Palazzo Pignano, 26 marzo 2021
Lunedì scorso è stato arrestato dalla Guardia di Finanza di MIano Rocco Cristodaro, da anni nel mirino delle forze dell'ordine perché sospettato di essere affiliato alla 'ndrangheta calabrese. L'arresto è conseguenza dell'inchiesta che vede implicato Cristodaro nel circuito hawala, una sorta di banca clandestina perlopiù utilizzata in Africa e in Medio Oriente attraverso passaggi di denaro in contante e compensati da una parte all’altra del mondo. L'arresto scatta per lui e per altre 15 persone.
L’inchiesta, coordinata dalla Guardia di finanza di Milano, non solo ha individuato il sistema hawala ma ha anche scoperto un inedito doppio livello rappresentato da professionisti italiani. Un livello fino a ora sconosciuto e del quale Cristodaro è definito come vero e proprio dominus. Cifre alla mano si parla di movimentazioni per 100 milioni di euro. Il solo Cristodaro in meno di un anno avrebbe movimentato oltre mezzo milione di euro attraverso 13 conti correnti a lui riferibili. Il denaro accumulato con il primo livello dell’hawala veniva triangolato dall’Italia verso Paesi esteri.

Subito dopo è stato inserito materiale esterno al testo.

Definition always_Finalize (a : AlwaysExpectation) (log : EventLog) (cause : TerminationCause)
    : AlwaysExpectation * Verdict * string :=
  let '(a', v, msg, _) := always_Evaluate a log in
  let name := "always(" +:+ fname (a_predicate a) +:+ ")" in
  if decide (v = VerdictFail) then (a', VerdictFail, msg)
  else if end_pending a' && bool_decide (cause = TerminationTimeout) then
    (a', VerdictPending, name +:+ " end-anchor never reached within timeout")
  else if end_pending a' && bool_decide (cause = TerminationTerminateWhen) then (a', VerdictPass, "")
  else if unbounded a' && bool_decide (cause = TerminationTimeout) then
    (a', VerdictPending, name +:+ " held through a truncated (timed-out) prefix — safety not definitively established (RFC-049)")
  else (a', VerdictPass, "").

Definition VacuousWindow (a : AlwaysExpectation) : bool :=
  let hasStartAnchor :=
    match amatcher (betweenStart a) with
    | Some _ => true
    | None => negb (String.eqb (aname (betweenStart a)) "") &&
              negb (String.eqb (aname (betweenStart a)) "body_start")
    end in
  hasStartAnchor && negb (windowStarted a) && negb (violated a).

(** ** The runtime's expectations *)

Inductive ExpectationVal := Ev (e : EventuallyExpectation) | Al (a : AlwaysExpectation).

Definition Name (x : ExpectationVal) : string :=
  match x with
  | Ev e => "eventually(" +:+ fname (e_predicate e) +:+ ")"
  | Al a => "always(" +:+ fname (a_predicate a) +:+ ")"
  end.

Definition Evaluate (x : ExpectationVal) (log : EventLog) : ExpectationVal * Verdict :=
  match x with
  | Ev e => let '(e, v, _, _) := eventually_Evaluate e log in (Ev e, v)
  | Al a => let '(a, v, _, _) := always_Evaluate a log in (Al a, v)
  end.

Definition Finalize (x : ExpectationVal) (log : EventLog) (cause : TerminationCause)
    : ExpectationVal * Verdict * string :=
  match x with
  | Ev e => let '(e, v, m) := eventually_Finalize e log cause in (Ev e, v, m)
  | Al a => let '(a, v, m) := always_Finalize a log cause in (Al a, v, m)
  end.

(** What a test run shares: the store of expectation objects, the registered
    ones, the log and the two signals of the watchers. *)
Record Runtime := mkRt {
  objs : list ExpectationVal; registered : list nat; rlog : EventLog;
  alwaysFired : bool; twFired : bool }.

Definition set_objs (os : list ExpectationVal) (rt : Runtime) : Runtime :=
  mkRt os (registered rt) (rlog rt) (alwaysFired rt) (twFired rt).
Definition set_log (l : EventLog) (rt : Runtime) : Runtime :=
  mkRt (objs rt) (registered rt) l (alwaysFired rt) (twFired rt).

Definition registerExpectation (i : nat) (rt : Runtime) : Runtime :=
  mkRt (objs rt) (registered rt ++ [i]) (rlog rt) (alwaysFired rt) (twFired rt).
Definition resetExpectations (rt : Runtime) : Runtime :=
  mkRt (objs rt) [] (rlog rt) (alwaysFired rt) (twFired rt).

(** [eventually(...)] and [always(...)] make an object and register it. *)
Definition new_expectation (x : ExpectationVal) (rt : Runtime) : Runtime :=
  registerExpectation (length (objs rt)) (set_objs (objs rt ++ [x]) rt).

Definition signal_object (anchor : string) (x : ExpectationVal) : ExpectationVal :=
  match x with Al a => Al (SetWindowEnded anchor (SetWindowStarted anchor a)) | Ev _ => x end.

Definition signalLifecycleAnchor (anchor : string) (rt : Runtime) : Runtime :=
  set_objs (foldl (fun os i => alter (signal_object anchor) i os) (objs rt) (registered rt)) rt.

(** The subscriber that fails a test at the first violated [always]. *)
Fixpoint watch_loop (log : EventLog) (ixs : list nat) (os : list ExpectationVal)
    : list ExpectationVal * bool :=
  match ixs with
  | [] => (os, false)
  | i :: ixs =>
      match os !! i with
      | Some (Al a) =>
          let '(x, v) := Evaluate (Al a) log in
          let os := <[i := x]> os in
          if decide (v = VerdictFail) then (os, true) else watch_loop log ixs os
      | _ => watch_loop log ixs os
      end
  end.
(* ===== verification/Trace.v ===== *)
(** * Queries and assertions over the event log
    ([internal/star/trace.go] and the assertions of [builtins.go])

    [Trace] has the [trace] object of predicates: searches, windows, and the causal
    questions, which compare vector clocks.  A Go map is iterated in no fixed order,
    so the comparison takes the two orders as arguments.  [Assertions] has
    [assert_eventually], [assert_never], [assert_before] and [events], and
    [Subscribers] the log's subscriptions.  A Starlark callable is a function of the
    event that may raise. *)

From Stdlib Require Import ZArith Lia Ascii.
From S2P Require Import Prelude GoStd GoText EventLog.
From stdpp Require Import base gmap sets strings numbers list.
Local Open Scope Z_scope.
Import GoStd GoText.

Module Trace.
Import EventLog.

(** ** Matching values *)

Definition matchValue (actual pattern : string) : bool :=
  if String.eqb pattern "" then true
  else if contains "*" pattern then
    match FilePath.Match pattern actual with
    | Some true => true
    | _ =>
        if has_suffix "*" pattern then has_prefix (trim_suffix pattern "*") actual
        else if has_prefix "*" pattern then has_suffix (trim_prefix pattern "*") actual
        else false
    end
  else String.eqb actual pattern.

Definition matchEventCriteria (ev : Event) (criteria : gmap string string) : bool :=
  forallb (fun '(key, pattern) =>
    let actual := if String.eqb key "type" then Type_ ev
                  else if String.eqb key "service" then Service ev
                  else default "" (Fields ev !! key) in
    matchValue actual pattern) (map_to_list criteria).

(** ** Vector clocks *)

(** The first pass, over the entries of [vc2]; [None] is its early return. *)
Fixpoint vc_pass1 (vc1 : gmap string Z) (l : list (string * Z)) (strictLess : bool) : option bool :=
  match l with
  | [] => Some strictLess
  | (k, v2) :: l =>
      let v1 := at_ vc1 k in
      if v2 <? v1 then None else vc_pass1 vc1 l (if v1 <? v2 then true else strictLess)
  end.

(** The second pass, over the entries of [vc1]; [false] is its early return. *)
Fixpoint vc_pass2 (vc2 : gmap string Z) (l : list (string * Z)) : bool :=
  match l with
  | [] => true
  | (k, v1) :: l =>
      match vc2 !! k with
      | Some _ => vc_pass2 vc2 l
      | None => if 0 <? v1 then false else vc_pass2 vc2 l
      end
  end.

(** The comparison, with the orders in which the two maps are iterated. *)
Definition vc_before (o1 o2 : list (string * Z)) (vc1 vc2 : gmap string Z) : bool :=
  if (size vc1 =? 0)%nat && (size vc2 =? 0)%nat then false
  else
    match vc_pass1 vc1 o2 false with
    | None => false
    | Some strictLess => if vc_pass2 vc2 o1 then strictLess else false
    end.

Definition vcHappensBefore (vc1 vc2 : gmap string Z) : bool :=
  vc_before (map_to_list vc1) (map_to_list vc2) vc1 vc2.

(** ** Causal questions on events *)

Definition happensBefore (e other : Event) : bool := vcHappensBefore (VectorClock e) (VectorClock other).
Definition happensAfter (e other : Event) : bool := vcHappensBefore (VectorClock other) (VectorClock e).
Definition concurrentWith (e other : Event) : bool :=
  let ab := vcHappensBefore (VectorClock e) (VectorClock other) in
  let ba := vcHappensBefore (VectorClock other) (VectorClock e) in
  negb ab && negb ba.
Definition sameServiceAs (e other : Event) : bool :=
  negb (String.eqb (Service e) "") && String.eqb (Service e) (Service other).
Definition sameCorrelationAs (e other : Event) : bool :=
  let corr := default "" (Fields e !! "correlation_id") in
  let otherCorr := default "" (Fields other !! "correlation_id") in
  negb (String.eqb corr "") && String.eqb corr otherCorr.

Le indagini in merito a Rocco Cristodaro cominciano 30 giugno 2009 quando Rocco Cristodaro, residente a Palazzo Pignano e commercialista di professione viene sentito come testimone nel processo milanese sugli interessi della ‘ndrangheta all’Ortomercato. Cristodaro non è imputato. Da quel momento le sue telefonate vengono ascoltate dalla Squadra mobile che indaga su fatti collegati e che riguardano Cosa nostra. Il giorno prima dell’udienza Cristodaro risulta in compagnia di Cinzia Mangano, figlia di Vittorio, ex stalliere di Arcore nella villa di Silvio Berlusconi. Con loro c’è anche Pino Porto, detto il cinese, proconsole di Cosa nostra sa Milano. Due indagini, dunque: una sulla cosca calabrese dei Morabito e una sugli eredi di Mangano. A tenerle insieme, c’è in parte anche Cristodaro assieme al fratello Domenico. Entrambi risulteranno depositari della contabilità di diverse società, quasi tutte utilizzate per accedere a finanziamenti bancari o per emettere fatture false.
I fratelli usciranno indenni da quella prima indagine. Nel 2016 Cristodaro tuttavia subirà un sequestro per 5 milioni di euro legato a un’importate evasione fiscale.
Unanime i commenti di partiti e associazioni cremasche.
"Il Presidio di Libera del cremasco ha sempre mantenuto alta l'attenzione e raccontato i fatti che hanno coinvolto Cristodaro in passato. Lo stesso già è stato condannato in via definitiva per favoreggiamento dell'immigrazione clandestina ed è stato anche destinatario di un decreto di confisca (secondo il codice antimafia) di beni mobili e immobili per il valore complessivo di circa 5 milioni di euro. Gli inquirenti avevano scoperto una fitta rete di false aziende e prestanome e, avevano svelato i rapporti stretti con gli eredi di Vittorio Mangano, il famoso "stalliere di Arcore". Più volte abbiamo raccontato la pericolosità di lasciare visibilità e terreno fertile a chi aveva gestito i soldi dei Mangano. Ora è fondamentale una riflessione di tutti su come siano possibili questi fenomeni nel territorio cremasco. Soprattutto, è necessaria una spinta al riutilizzo dei beni confiscati (tra cui i molti dello stesso Cristodaro)".
Sinistra Italiana.
"Oggi è il tempo di aprire una discussione seria sulla lotta alle mafie che deve coinvolgere la politica, le amministrazioni locali e le associazioni competenti in materia che sul tema si spendono da anni, nell’ottica di sensibilizzazione e formazione affinché si forniscano tutti gli strumenti per contrastare il fenomeno quotidianamente. Un altro tema da affrontare è sicuramente quello dell’utilizzo dei beni confiscati, perché possano restituire culturalmente, socialmente ed economicamente, quello che è stato sottratto alla collettività. L’informazione è il primo strumento di lotta alle mafie, tema su cui urge, anche alla luce degli ultimi avvenimenti, prestare la massima attenzione. Questa battaglia di civiltà deve essere collettiva e non c’è più spazio per l’indifferenza".